DATA TO PROCESS:
Lemma refuse_run s m p os d pd od o54 : server_wf s →
  m_dhcp_options m = Some p → load_options (s_heap s) p = Ret os →
  trans_cache_retrieve_message (s_trans_cache s) (m_xid m) DHCP_DISCOVER = Some d →
  m_dhcp_options d = Some pd → load_options (s_heap s) pd = Ret od → list_wf os → list_wf od →
  value_ip o54 = bound_ip (s_config s) → inadmissible s m os od →
  dhcp_request_response_to_offer m o54 s = Ret (DHCP_REQUEST_INVALID, s).
Proof.
  intros Hwf Hp Hl Hd Hpd Hld Hos Hod H54 Hbad. pose proof Hwf as [Hal _].
  unfold dhcp_request_response_to_offer. rewrite bind_gets, H54, Z.eqb_refl. cbn [negb].
  destruct (Z.eqb_spec (m_ciaddr m) 0) as [Hci|]; cbn [negb]; [|done].
  destruct (Z.eqb_spec (m_yiaddr m) 0) as [Hyi|]; cbn [negb]; [|done].
  rewrite prog_bind_eq, (validate_run s m p os d pd od) by done. cbv beta iota.
  destruct (bool_decide_reflect (consistent os od)) as [Hc|]; cbn [negb]; [|done].
  destruct Hbad as [|[|[|(o50 & H50 & Hbad)]]]; try done. unfold retrieve_client_address.
  rewrite bind_assoc, prog_bind_eq, (option_of_run s m os _ p) by done. cbv beta iota.
  change (u8 DHCP_OPTION_REQUESTED_IP_ADDRESS) with DHCP_OPTION_REQUESTED_IP_ADDRESS.
  rewrite H50, bind_mret, if_failed_ne_spec.
  destruct (Z.eqb_spec (value_ip o50) 0) as [|Hnz]; [done|]. destruct Hbad as [|Hbad]; [done|].
  rewrite bind_gets, prog_bind_eq. unfold lift at 1. rewrite is_available_correct by done.
  cbv beta iota. by rewrite bool_decide_true.
Qed.

(** A DHCPREQUEST for an offer of this server that carries an address of its
    own, contradicts the DHCPDISCOVER or asks for an address that is not being
    offered writes no lease and changes no allocation; the client is sent a
    DHCPNAK, or nothing when that cannot be done. *)
Theorem message_dhcprequest_refuse s m os d pd od o54 :
  server_wf s → received_ok s m os →
  trans_cache_retrieve_message (s_trans_cache s) (m_xid m) DHCP_DISCOVER = Some d →
  m_dhcp_options d = Some pd → load_options (s_heap s) pd = Ret od → list_wf od →
  dhcp_option_retrieve os DHCP_OPTION_SERVER_IDENTIFIER = Some o54 →
  value_ip o54 = bound_ip (s_config s) → inadmissible s m os od →
  ∃ rv s', message_dhcprequest_handle m s = Ret (rv, s') ∧ server_wf s' ∧
    s_allocator s' = s_allocator s ∧ outside_database (s_env s) (s_env s') ∧
    (rv = 0 ∧ refused s s' m ∨ rv = DHCP_REQUEST_INVALID ∧ unanswered s s').
Proof.
  intros Hwf Hm Hd Hpd Hld Hod H54 Hip Hbad. pose proof Hm as (Hmw & _ & _ & [Hos _] & _ & p & Hp & Hl).
  destruct (nak_run s m os Hwf Hm) as (rv & s' & Hrun & Hfr & Hrep).
  unfold message_dhcprequest_handle. rewrite prog_bind_eq, (option_of_run s m os _ p) by done.
  cbv beta iota. change (u8 DHCP_OPTION_SERVER_IDENTIFIER) with DHCP_OPTION_SERVER_IDENTIFIER.
  rewrite H54, prog_bind_eq, (refuse_run s m p os d pd od) by done. cbv beta iota.
  change (DHCP_REQUEST_INVALID <? 0) with true. cbv iota. rewrite prog_bind_eq, Hrun. by_status.
  assert (Hwf' : server_wf s') by exact (reply_frame_wf s s' Hwf Hfr).
  destruct Hfr as (Ha & _ & _ & Ho & _).
  destruct Hrep as [(-> & _ & Hr)|(-> & Hu & _)]; eexists _, s';
    (split; [reflexivity|]); (split; [done|]); (split; [done|]); (split; [done|]); [by left | by right].
Qed.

PROBLEM DETAILS:
Give again exactly, and only, the lines above starting at the one with "change (u8 DHCP_OPTION_REQUESTED_IP_ADDRESS)" and ending at the one with "own, contradicts the".

WORKED SOLUTION:
  change (u8 DHCP_OPTION_REQUESTED_IP_ADDRESS) with DHCP_OPTION_REQUESTED_IP_ADDRESS.
  rewrite H50, bind_mret, if_failed_ne_spec.
  destruct (Z.eqb_spec (value_ip o50) 0) as [|Hnz]; [done|]. destruct Hbad as [|Hbad]; [done|].
  rewrite bind_gets, prog_bind_eq. unfold lift at 1. rewrite is_available_correct by done.
  cbv beta iota. by rewrite bool_decide_true.
Qed.

(** A DHCPREQUEST for an offer of this server that carries an address of its
    own, contradicts the DHCPDISCOVER or asks for an address that is not being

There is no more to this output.